Allowing the film to take its time, not relying on a bombastic score, Franco respects his audience’s intelligence. Be patient with it; you’ll be rewarded like a sniper waiting for the right moment to pull the trigger. Even with my admiration for its systematic approach, I wish there was some reason to be invested in these characters before the killing starts. What will make me want to root for or hate them? I want to feel something instead of marking my clock for act 2. Act one’s pace is so deliberate it’s unnecessarily cliched in what is otherwise a clever horror flick. I would like to see at least one slasher film that’s invested in human beings. I know many could say that’s an invalid criticism, maybe they’re right. For my money, I’d like a film of the genre that treats its characters like people, not one-dimensional targets.

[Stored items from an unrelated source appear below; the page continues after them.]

(** The calls made with their replies, the last first. *)
Inductive web_reached (duration : N) : WebControlState -> list (WebCall * WebReply) -> Prop :=
| web_start : web_reached duration (control_new duration) []
| web_step s trace call s' reply :
    web_reached duration s trace -> web_call s call = (s', reply) ->
    web_reached duration s' ((call, reply) :: trace).

(** *** What a call does to the lease *)

Definition lease_owner (l : WriterLease) : N * text * text :=
  (wl_owner_connection_id l, wl_owner_client_id l, wl_owner_client_instance_id l).

(** A call keeps the lease with its owner and generation, drops one under which nothing runs, or
    grants a new one in its place. *)
Inductive lease_move (m m' : WriterLeaseManager) : Prop :=
| move_same l l' : lm_current m = Some l -> lm_current m' = Some l' -> lease_owner l' = lease_owner l ->
    wl_generation l' = wl_generation l -> lm_generation m' = lm_generation m -> lease_move m m'
| move_none : lm_current m = None -> lm_current m' = None -> lm_generation m' = lm_generation m -> lease_move m m'
| move_drop l : lm_current m = Some l -> lm_current m' = None ->
    lm_generation m' = saturating_add (lm_generation m) 1 -> lease_move m m'
| move_grant l' g : (g = lm_generation m \/ g = saturating_add (lm_generation m) 1) -> is_busy m = false ->
    lm_current m' = Some l' -> wl_generation l' = saturating_add g 1 -> lm_generation m' = saturating_add g 1 ->
    lease_move m m'.

Definition mutation_key (m : WriterLeaseManager) : option (N * text * N * text) :=
  match lm_current m with
  | Some l => option_map (fun mutation => (wl_owner_connection_id l, wl_owner_client_id l, wl_generation l, mutation))
                (wl_active_mutation_id l)
  | None => None
  end.

Lemma busy_key m : is_busy m = is_some (mutation_key m).
Proof. unfold is_busy, mutation_key. destruct (lm_current m) as [l|]; [|done]. cbn. by destruct (wl_active_mutation_id l). Qed.

Lemma move_refl m : lease_move m m.
Proof. destruct (lm_current m) as [l|] eqn:Hl; [by eapply move_same|by apply move_none]. Qed.

Lemma busy_false l m : lm_current m = Some l -> wl_active_mutation_id l = None -> is_busy m = false.
Proof. intros Hl Ha. unfold is_busy. rewrite Hl. cbn. by rewrite Ha. Qed.

Lemma invalidate_spec m m' r :
  invalidate m = (m', r) ->
  lease_move m m' /\ mutation_key m' = mutation_key m /\ (forall l, r = Some l -> lm_current m = Some l)
  /\ (is_busy m = false -> lm_current m' = None /\ r = lm_current m)
  /\ (is_busy m = true -> r = None /\ exists l, lm_current m' = Some l /\ wl_release_after_mutation l = true).
Proof.
  unfold invalidate, is_busy. intros H. destruct (lm_current m) as [l|] eqn:Hl.
  - destruct (wl_active_mutation_id l) as [mutation|] eqn:Ha; simplify_eq.
    + split; [by eapply move_same|]. unfold mutation_key. cbn. rewrite Hl. cbn. rewrite Ha.
      split; [done|]. split; [done|]. split; [done|]. intros _. split; [done|]. by eexists.
    + split; [by eapply move_drop|]. unfold mutation_key. cbn. rewrite Hl. cbn. rewrite Ha.
      split; [done|]. split; [by intros ? [= ->]|]. done.
  - simplify_eq. split; [apply move_refl|]. cbn. rewrite Hl. done.
Qed.

Lemma expire_spec m now :
  (expire_if_needed m now = m \/ (lm_current (expire_if_needed m now) = None /\ is_busy m = false
     /\ lm_generation (expire_if_needed m now) = saturating_add (lm_generation m) 1
     /\ exists l, lm_current m = Some l /\ (wl_expires_at_epoch_ms l <=? now) = true))
  /\ lm_lease_duration_ms (expire_if_needed m now) = lm_lease_duration_ms m
  /\ lm_active_input_guard_ms (expire_if_needed m now) = lm_active_input_guard_ms m.
Proof.
  unfold expire_if_needed, lease_expired. destruct (lm_current m) as [l|] eqn:Hl; [|split; [by left|done]].
  cbn. destruct (wl_active_mutation_id l) as [mutation|] eqn:Ha; cbn; [split; [by left|done]|].
  destruct (wl_expires_at_epoch_ms l <=? now) eqn:He; [|split; [by left|done]].
  unfold invalidate. rewrite Hl, Ha. cbn. split; [|done]. right. split; [done|]. split; [by eapply busy_false|].
  split; [done|]. by exists l.
Qed.

Lemma mutation_key_none m : lm_current m = None -> mutation_key m = None.
Proof. intros H. unfold mutation_key. by rewrite H. Qed.

Lemma expire_key m now : mutation_key (expire_if_needed m now) = mutation_key m.
Proof.
  destruct (expire_spec m now) as [[->|(Hn & Hb & _)] _]; [done|]. rewrite (mutation_key_none _ Hn).
  rewrite busy_key in Hb. by destruct (mutation_key m).
Qed.

Lemma expire_move m now : lease_move m (expire_if_needed m now).
Proof.
  destruct (expire_spec m now) as [[->|(Hn & Hb & Hg & l & Hl & _)] _]; [apply move_refl|by eapply move_drop].
Qed.

(** The lease that stays after the expiry is the one before it. *)
Lemma expire_current m now l :
  lm_current (expire_if_needed m now) = Some l -> expire_if_needed m now = m /\ lm_current m = Some l.
Proof. destruct (expire_spec m now) as [[Hm|(Hn & _)] _]; [by rewrite Hm|by rewrite Hn]. Qed.

(** Renewing, showing or writing under the lease. *)
Lemma update_spec m l l' :
  lm_current m = Some l -> lease_owner l' = lease_owner l -> wl_generation l' = wl_generation l ->
  wl_active_mutation_id l' = wl_active_mutation_id l ->
  lease_move m (lm_with m (lm_generation m) (Some l')) /\ mutation_key (lm_with m (lm_generation m) (Some l')) = mutation_key m.
Proof.
  intros Hl Ho Hg Ha. split; [by eapply move_same|]. unfold mutation_key. rewrite Hl. cbn.
  injection Ho as H1 H2 H3. by rewrite Ha, Hg, H1, H2.
Qed.

Lemma grant_spec m0 m c id inst now :
  (m = m0 \/ lm_current m0 <> None /\ lm_generation m = saturating_add (lm_generation m0) 1) -> is_busy m0 = false ->
  lease_move m0 (fst (grant_lease m c id inst now))
  /\ mutation_key (fst (grant_lease m c id inst now)) = mutation_key m0
  /\ lm_current (fst (grant_lease m c id inst now)) = Some (snd (grant_lease m c id inst now)).
Proof.
  intros Hm Hb. split; [|split; [|done]].
  - eapply (move_grant _ _ _ (lm_generation m)); try done. destruct Hm as [->|[_ ->]]; [by left|by right].
  - cbn. rewrite busy_key in Hb. by destruct (mutation_key m0).
Qed.

Lemma acquire_spec m c id inst now m' r :
  acquire m c id inst now = (m', r) ->
  lease_move m m' /\ mutation_key m' = mutation_key m /\ (forall l, r = Ok l -> lm_current m' = Some l).
Proof.
  unfold acquire. set (m1 := expire_if_needed m now).
  assert (Hg : is_busy m = false -> (m1 = m \/ lm_current m <> None /\ lm_generation m1 = saturating_add (lm_generation m) 1)).
  { intros _. unfold m1. destruct (expire_spec m now) as [[->|(_ & _ & Hg & l & Hl & _)] _]; [by left|right]. by rewrite Hl. }
  assert (Hgrant : forall m' r, is_busy m = false ->
    (let '(m, lease) := grant_lease m1 c id inst now in (m, Ok lease)) = (m', r) ->
    lease_move m m' /\ mutation_key m' = mutation_key m /\ (forall l : WriterLease, r = Ok (E:=LeaseError) l -> lm_current m' = Some l)).
  { intros m2 r2 Hb H. destruct (grant_spec m m1 c id inst now (Hg Hb) Hb) as (H1 & H2 & H3).
    destruct (grant_lease m1 c id inst now) as [m3 l3]. simplify_eq. cbn in *. split; [done|]. split; [done|].
    by intros l [= <-]. }
  destruct (lm_current m1) as [l|] eqn:Hl.
  - pose proof (expire_current m now l Hl) as [Hm Hlm]. fold m1 in Hm.
    destruct (exact_owner l c id inst).
    + intros H. simplify_eq. rewrite Hm. destruct (update_spec m l (wl_with l (saturating_add now (lm_lease_duration_ms m)) true
        (wl_last_input_at_epoch_ms l) (wl_active_mutation_id l) (wl_release_after_mutation l)) Hlm) as [H1 H2]; [done..|].
      split; [done|]. split; [done|]. by intros ? [= <-].
    + destruct (wl_active_mutation_id l) as [mutation|] eqn:Ha; cbn.
      * intros H. simplify_eq. split; [apply expire_move|]. split; [apply expire_key|done].
      * destruct (input_is_guarded m1 l now).
        -- intros H. simplify_eq. split; [apply expire_move|]. split; [apply expire_key|done].
        -- apply Hgrant. by eapply busy_false.
  - apply Hgrant. unfold m1 in Hl. destruct (expire_spec m now) as [[Hm|(_ & Hb & _)] _]; [|done].
    rewrite Hm in Hl. unfold is_busy. by rewrite Hl.
Qed.

Lemma fenced_spec m g now m' r :
  fenced_lease m g now = (m', r) ->
  lease_move m m' /\ mutation_key m' = mutation_key m
  /\ (forall l, r = Ok l -> m' = m /\ lm_current m = Some l /\ g = lm_generation m).
Proof.
  unfold fenced_lease. fold (expire_if_needed m now). intros H.
  assert (Hm : m' = expire_if_needed m now) by (repeat case_match; by simplify_eq). subst m'.
  split; [apply expire_move|]. split; [apply expire_key|]. intros l ->.
  destruct (lease_expired m now && _) eqn:He; [by simplify_eq|].
  destruct (negb (g =? lm_generation (expire_if_needed m now))) eqn:Hg; [by simplify_eq|].
  apply negb_false_iff, N.eqb_eq in Hg.
  destruct (lm_current (expire_if_needed m now)) as [l'|] eqn:Hl; simplify_eq.
  apply expire_current in Hl as [Hm Hl]. rewrite Hm. split; [done|]. by rewrite Hl.
Qed.

Lemma lease_client_true l c id : lease_client l c id = true <-> wl_owner_connection_id l = c /\ wl_owner_client_id l = id.
Proof. unfold lease_client. rewrite andb_true_iff, N.eqb_eq, eqb_true. done. Qed.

With a picture of this nature, the subdued approach could benefit from some depth in its players. Everything else works on a level that isn’t preoccupied with being a campy B grade bloodbath. So take advantage of what you’ve accomplished so far, Dave. There’s enough promise in Mr. Franco’s directorial debut to perhaps make a horror film with this suggestion in mind. I see some success in “The Rental” if Dave Franco wants to re-explore this sort of moviemaking; perhaps he could semi go the Jordan Peale route? I hope to see some improved directorial works from the young man.